French statesman and scholar

André François Miot de Mélito (1762–1841) was a French statesman and scholar.

== Life ==
He was born at Versailles (Seine-et-Oise) on 9 February 1762. He was a high official in the war office before the Revolution, and under the Republic he eventually became secretary-general for foreign affairs. That he was not denounced under the Reign of Terror was due to the fact that he was indispensable in his department.

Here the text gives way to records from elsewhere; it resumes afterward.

(** X12. [optimizeSVG] calls the engine once, on the content and with a
    configuration whose [plugins] are the user's alone. It returns the
    engine's [data] exactly when the engine returns with no error, or
    an empty one; everything it throws is an [SVGProcessingError],
    whether the engine reported an error or threw one of any class. *)
Theorem optimizeSVG_outcome
  (P : Platform) (svgContent : string) (o : option SVGOOptions)
  (fileName : string) (w : World) :
  engine_calls (snd (optimizeSVG P svgContent o fileName w))
  = engine_calls w ++ [svgContent]
  /\ plugins (engine_config o) = Some (user_plugins o)
  /\ (forall data,
         fst (optimizeSVG P svgContent o fileName w) = Ok data
         <-> exists err,
             svgo_optimize P svgContent (engine_config o)
             = EngineReturns data err
             /\ nonempty err = false)
  /\ (forall e,
         fst (optimizeSVG P svgContent o fileName w) = Throw e ->
         error_class e = SVGProcessingError).
Proof.
  rewrite optimizeSVG_run. cbn [fst snd]. split; [reflexivity|]. split.
  { unfold engine_config, user_plugins. rewrite svgoConfig_plugins.
    by destruct o. }
  destruct (svgo_optimize P svgContent (engine_config o)) as [data err|e].
  - destruct (nonempty err) eqn:Herr.
    + split; [|by intros e [= <-]].
      intros d. split; [done|]. intros (err' & [= <- <-] & H). congruence.
    + split; [|done]. intros d. split.
      * intros [= <-]. by exists err.
      * by intros (err' & [= <- <-] & _).
  - split; [intros d; split; [by destruct (instanceof _ _)|by intros (? & ? & _)]|].
    intros e'. unfold instanceof. destruct (bool_decide_reflect
      (error_class e = SVGProcessingError)) as [He|He]; by intros [= <-].
Qed.

Lemma out_of_range_defaults :
  out_of_range 2 = false /\ out_of_range 5 = false.
Proof. split; reflexivity. Qed.

(** The properties of the merged options. *)
Lemma merged_properties (u : SVGOOptions) :
  plugins_property (mergeOptions u) = Value (default [] (plugins u))
  /\ floatPrecision_property (mergeOptions u)
     = spread_property (Value 2%float) (floatPrecision_property u)
  /\ transformPrecision_property (mergeOptions u)
     = spread_property (Value 5%float) (transformPrecision_property u)
  /\ settings (mergeOptions u) = settings u ∪ settings defaultOptions.
Proof.
  unfold mergeOptions, spread, with_plugins, plugins.
  destruct (plugins_property u); repeat split; reflexivity.
Qed.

In 1795 he was sent as French envoy to Florence, then to Rome, and on his return to Florence received orders to proceed to Corsica, which, after its evacuation by the British, was in a state of anarchy. In Corsica he allied himself with Joseph Bonaparte, and after pacifying the island returned to Italy. Recalled by the Directory in 1798 because of his refusal to foment insurrection in Italy, he spent some time in retirement, but he was in the diplomatic service in the Netherlands at the revolution of 18 Brumaire (9 November 1799).

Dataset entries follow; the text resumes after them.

Lemma syncListing_idempotent_witness :
  let env := ListingExamples.servingListing (ListingExamples.bareListing (Some "abc123")) in
  let first := syncListingByGuestyId env 1 "abc123" ListingExamples.linkedWorld in
  let l1 := mkListing 1 (Some "abc123") 1
              (snd (mapGuestyListingToPrismaData
                      (ListingExamples.bareListing (Some "abc123")) 1)) in
  let out2 := syncListingByGuestyId env 1 "abc123" (snd first) in
  listings (snd out2) = listings (snd first) ∧
  (∀ tok, fst (GuestyToken.getGuestyAccessToken env 1 (snd first)) = Ok tok →
          fst out2 = Ok l1) ∧
  (∀ l2, fst out2 = Ok l2 → l2 = l1) ∧
  ∃ key, listing_guestyId l1 = Some key ∧
         List.filter (hasGuestyId key) (listings (snd out2)) = [l1].
Proof.
  exact (syncListing_idempotent
           (ListingExamples.servingListing (ListingExamples.bareListing (Some "abc123")))
           (ListingExamples.servingListing (ListingExamples.bareListing (Some "abc123")))
           1 "abc123" ListingExamples.linkedWorld _ _
           (fun key => le_S 0 0 (le_n 0)) eq_refl (fun _ _ => eq_refl)).
Defined.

Under the Consulate he was secretary-general at the ministry of war, and a member of the council of state, and was sent on a second mission (1801–1802) for the pacification of Corsica. In 1806 he joined Joseph Bonaparte in Naples as minister of the interior, afterwards following him to Spain as Comptroller of the household, but he returned to France in the retreat of 1813. Next year he was created comte de Mélito, and during the Hundred Days he served as Commissary extraordinary with the XII. Army division. He took no part in politics after Waterloo, where his son-in-law, General J. B. Jamin, was killed, and his own son mortally wounded. He visited Joseph Bonaparte in America in 1825, and then spent some years in Germany with his daughter, whose second husband, General von Fleischmann, represented the king of Württemberg in Paris in 1831.

He was admitted in 1835 to the French Academy on the merits of his translations of Herodotus (Paris, 1822) and Diodorus (Paris, 1834-1838). He died in Paris on 5 January 1841.

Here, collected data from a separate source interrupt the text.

(** X8.  The indices [_visualize] visits are strictly increasing and start
    at 0, so the first log is always shown and no log is visited twice: when
    the logged arrays are pairwise distinct, so are the arrays [_visualize]
    normalises, and if each of these starts with an image that has an
    element, the first image of the 'output' and of the 'target' array of the
    first log is shifted by its own minimum, exactly once. *)
Theorem visited_indices_increase `{Evaluate} (lg0 : log) (rest : list log)
    (s : state) :
  let logs := lg0 :: rest in
  let s1 := (_visualize logs s).1 in
  (∃ idx, range 0 (length logs) ((length logs + 15) / 16) = Ok (0 :: idx)
          ∧ StronglySorted lt (0 :: idx)
          ∧ NoDup (0 :: idx)
          ∧ sampled_arrays logs
            = output lg0 :: target lg0 :: arrays_at logs idx)
  ∧ (NoDup (all_arrays logs) →
     NoDup (sampled_arrays logs)
     ∧ (Forall (first_image (λ _, True) (heap s)) (sampled_arrays logs) →
        heap s1 = foldl shift_first (heap s) (sampled_arrays logs)
        ∧ ∀ l, l = output lg0 ∨ l = target lg0 →
          ∃ a rest' lo, heap s !!! l = a :: rest'
                        ∧ arr_min a = Ok lo
                        ∧ heap s1 !!! l
                          = map_image (λ x, fsub x lo) a :: rest')).
Proof.
  intros logs s1. pose proof (sampled_sorted (length logs)) as Hs.
  destruct (sampled_head (length rest)) as (idx & Hidx).
  change (S (length rest)) with (length logs) in Hidx.
  assert (sampled_arrays logs = output lg0 :: target lg0 :: arrays_at logs idx)
    as Harr by (unfold sampled_arrays; by rewrite Hidx).
  split.
  - exists idx. rewrite <-Hidx. split_and!; [|done| |exact Harr].
    + change ((length logs + 15) / 16) with (stride (length logs)).
      by rewrite range_sampled.
    + clear -Hs. induction Hs as [|i l _ IH Hi]; [constructor|].
      apply NoDup_cons. split; [|done]. intros Hin.
      rewrite Forall_forall in Hi. specialize (Hi i Hin). lia.
  - intros Hall.
    assert (NoDup (sampled_arrays logs)) as Hnd
      by (eapply sublist_NoDup; [exact Hall|apply sampled_arrays_sublist]).
    split; [done|]. intros Hfirst.
    assert (heap s1 = foldl shift_first (heap s) (sampled_arrays logs)) as Hs1
      by by eapply visualize_heap.
    split; [done|]. intros l Hl. rewrite Hs1.
    assert (l ∈ sampled_arrays logs) as Hin by (rewrite Harr; set_solver).
    apply shift_once; [done..|].
    rewrite Forall_forall in Hfirst. by apply Hfirst.
Qed.

Lemma visited_indices_increase_witness :
  NoDup (all_arrays example_logs)
  ∧ Forall (first_image (λ _, True) example_heap) (sampled_arrays example_logs)
  ∧ example_heap !!! 1 = [row 1 2; row 5 6]
  ∧ heap (_visualize example_logs example_state).1 !!! 1 = [row 0 1; row 5 6].
Proof.
  assert (NoDup (all_arrays example_logs)) as Hnd
    by (apply (bool_decide_unpack _); vm_compute; exact I).
  assert (Forall (first_image (λ _, True) example_heap)
                 (sampled_arrays example_logs)) as Hfirst
    by (vm_compute; repeat constructor).
  split_and!; [done|done|reflexivity|].
  destruct (visited_indices_increase first_batch [second_batch] example_state)
    as (_ & Hshift).
  destruct (Hshift Hnd) as (_ & Hheap).
  destruct (Hheap Hfirst) as (_ & Hfirst_log).
  unfold example_logs.
  destruct (Hfirst_log 1) as (a & rest & lo & Ha & Hlo & ->); [by right|].
  vm_compute in Ha. injection Ha as <- <-.
  vm_compute in Hlo. injection Hlo as <-. reflexivity.
Defined.

(** X9.  Whatever rate [_create_data_loader] is given, the dataset it
    builds has a non-zero sample rate whenever [hparams.sample_rate] is
    non-zero: a rate of 0 cannot be requested through the argument. *)
Theorem sample_rate_stays_nonzero {T} (self : MRIModel T) (tr : T)
    (data_partition : string) (rate : option float) :
  truthy (Some (Hparams.sample_rate (hparams self))) = true →
  truthy (Some (SliceData.sample_rate
                  (DataLoader.dataset
                     (_create_data_loader self tr data_partition rate))))
  = true.
Proof.
  intros Hhp. unfold _create_data_loader, py_or. cbn [SliceData.sample_rate
    DataLoader.dataset]. destruct rate as [v|]; [|done].
  destruct (truthy (Some v)) eqn:Hv; done.
Qed.

Lemma sample_rate_stays_nonzero_witness :
  truthy (Some (Hparams.sample_rate (hparams example_model))) = true
  ∧ truthy (Some (SliceData.sample_rate
                    (DataLoader.dataset
                       (_create_data_loader example_model () "train"
                          (Some 0%float))))) = true.
Proof.
  assert (truthy (Some (Hparams.sample_rate (hparams example_model))) = true)
    as Hhp by reflexivity.
  split; [done|].
  exact (sample_rate_stays_nonzero example_model () "train" (Some 0%float) Hhp).
Defined.

(** X10.  On an empty list neither [_evaluate] nor [test_end] raises:
    [_evaluate] prints and returns [np.mean] of four empty lists, and
    [test_end] saves an empty dictionary. *)
Theorem empty_logs_do_not_raise `{Evaluate} (hp : Hparams.t) (s : state) :
  let nothing := np_mean [] in
  let metrics := [("val_loss", nothing); ("nmse", nothing);
                  ("ssim", nothing); ("psnr", nothing)] in
  _evaluate [] s
  = (State (heap s) (trace s ++ [print metrics]), Ok (with_log metrics))
  ∧ test_end hp [] s
    = (State (heap s)
         (trace s ++ [save_reconstructions [] (reconstructions_dir hp)]),
       Ok []).
Proof. split; [by rewrite evaluate_run|by rewrite test_end_run]. Qed.

(** X11.  What [validation_end] has sent to the logger and printed, in
    every outcome: the three grids and then the metrics when it returns;
    when it raises, nothing, or the grids 'Target' and 'Reconstruction', or
    all three grids, and never the metrics. *)
Theorem validation_end_trace `{Evaluate} (logs : list log) (s : state) :
  ∃ new,
    trace (validation_end logs s).1 = trace s ++ new
    ∧ match (validation_end logs s).2 with
      | Ok d =>
          ∃ gt go ge m,
            new = [add_image "Target" gt; add_image "Reconstruction" go;
                   add_image "Error" ge; print m]
            ∧ d = with_log m
      | Err _ =>
          new = []
          ∨ (∃ gt go, new = [add_image "Target" gt;
                              add_image "Reconstruction" go])
          ∨ (∃ gt go ge, new = [add_image "Target" gt;
                                 add_image "Reconstruction" go;
                                 add_image "Error" ge])
      end.
Proof.
  rewrite validation_end_run, visualize_run.
  destruct (range 0 (length logs) (stride (length logs))) as [idx|e].
  2: { exists []. rewrite app_nil_r. by split; [|left]. }
  pose proof (mapM_trace (visualize_step logs) idx s
                (visualize_step_trace logs)) as Htr.
  destruct (mapM (visualize_step logs) idx s) as [s1 [ots|e]]; simpl in Htr.
  2: { exists []. rewrite app_nil_r. by split; [|left]. }
  destruct (np_stack ots.*1) as [outputs|e].
  2: { exists []. rewrite app_nil_r. by split; [|left]. }
  destruct (np_stack ots.*2) as [targets|e].
  2: { exists []. rewrite app_nil_r. by split; [|left]. }
  cbv zeta. destruct (np_abs_sub targets outputs) as [err|e].
  2: { eexists [_; _]. simpl. rewrite Htr. split; [done|]. right. left.
       by eexists _, _. }
  match goal with
  | |- context [_evaluate logs ?st] =>
      pose proof (evaluate_cases logs st) as Hev;
      destruct (_evaluate logs st) as [s2 [d|e]]
  end.
  - destruct Hev as (m & -> & Hd). eexists [_; _; _; _].
    simpl in *. rewrite Htr, <-!app_assoc. split; [done|].
    by eexists _, _, _, _.
  - subst s2. eexists [_; _; _]. simpl. rewrite Htr, <-!app_assoc.
    split; [done|]. right. right. by eexists _, _, _.
Qed.

(** X12.  The volume of a file does not depend on the order of the logs:
    when no (file name, slice index) pair occurs twice and the logs can be
    gathered, gathering them in any other order succeeds too, names the same
    files, and [np.stack([a for _, a in sorted(...)])] gives the same
    outcome for every file. *)
Theorem volumes_independent_of_log_order `{Evaluate}
    (h : gmap loc (list image)) (logs logs' : list log) (outs : ddict) :
  logs ≡ₚ logs' → NoDup (logged logs) → collect_test h logs [] = Ok outs →
  ∃ outs', collect_test h logs' [] = Ok outs'
           ∧ outs'.*1 ≡ₚ outs.*1
           ∧ ∀ name, stack_sorted (dd_get outs' name)
                     = stack_sorted (dd_get outs name).
Proof.
  intros Hperm Hnd Hc. pose proof (collect_test_inv _ _ _ _ Hc) as Hb.
  pose proof (eq_trans (eq_sym Hc) (collect_test_ok _ _ [] Hb)) as Heq.
  injection Heq as ->.
  assert (in_bounds h output logs') as Hb'
    by (unfold in_bounds in *; by rewrite <-Hperm).
  exists (dd_extend [] (entries h output logs')). split_and!.
  - by apply collect_test_ok.
  - rewrite !gathered_keys by done. apply NoDup_Permutation.
    + by apply keys_extend_NoDup, NoDup_nil.
    + by apply keys_extend_NoDup, NoDup_nil.
    + intros name. rewrite !keys_extend_elem_of. unfold logged.
      by rewrite Hperm.
  - intros name. rewrite !gathered_get. apply stack_sorted_perm.
    + unfold file_entries, entries. by rewrite Hperm.
    + rewrite file_entries_slices by done. apply filter_snd_NoDup.
      unfold logged in *. by rewrite <-Hperm.
Qed.

Lemma volumes_independent_of_log_order_witness :
  example_logs ≡ₚ swapped_logs
  ∧ NoDup (logged example_logs)
  ∧ ∃ outs outs',
      collect_test example_heap example_logs [] = Ok outs
      ∧ collect_test example_heap swapped_logs [] = Ok outs'
      ∧ stack_sorted (dd_get outs' "a") = stack_sorted (dd_get outs "a").
Proof.
  assert (example_logs ≡ₚ swapped_logs) as Hperm by apply perm_swap.
  assert (NoDup (logged example_logs)) as Hnd
    by (apply (bool_decide_unpack _); vm_compute; exact I).
  split_and!; [done..|].
  destruct (collect_test example_heap example_logs []) as [outs|e] eqn:Hc.
  - destruct (volumes_independent_of_log_order example_heap example_logs
                swapped_logs outs Hperm Hnd Hc) as (outs' & Hc' & _ & Hsame).
    by exists outs, outs'.
  - vm_compute in Hc. discriminate Hc.
Defined.

End further.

Miot de Mélito had kept a diary, arranged for publication by his son-in-law, General von Fleischmann, which covers the years from 1788 to 1815, and is of interest for the history of the Bonaparte family and of Joseph's dominion in Spain. Published in France in 1858, it was translated into English by Mrs C. Hoey and J. Lillie (2 vols., 1881); and also into German (Stuttgart, 1866-1867) (see Albert Gaudin, Les Arrétés Miot; Ajaccio, 1896).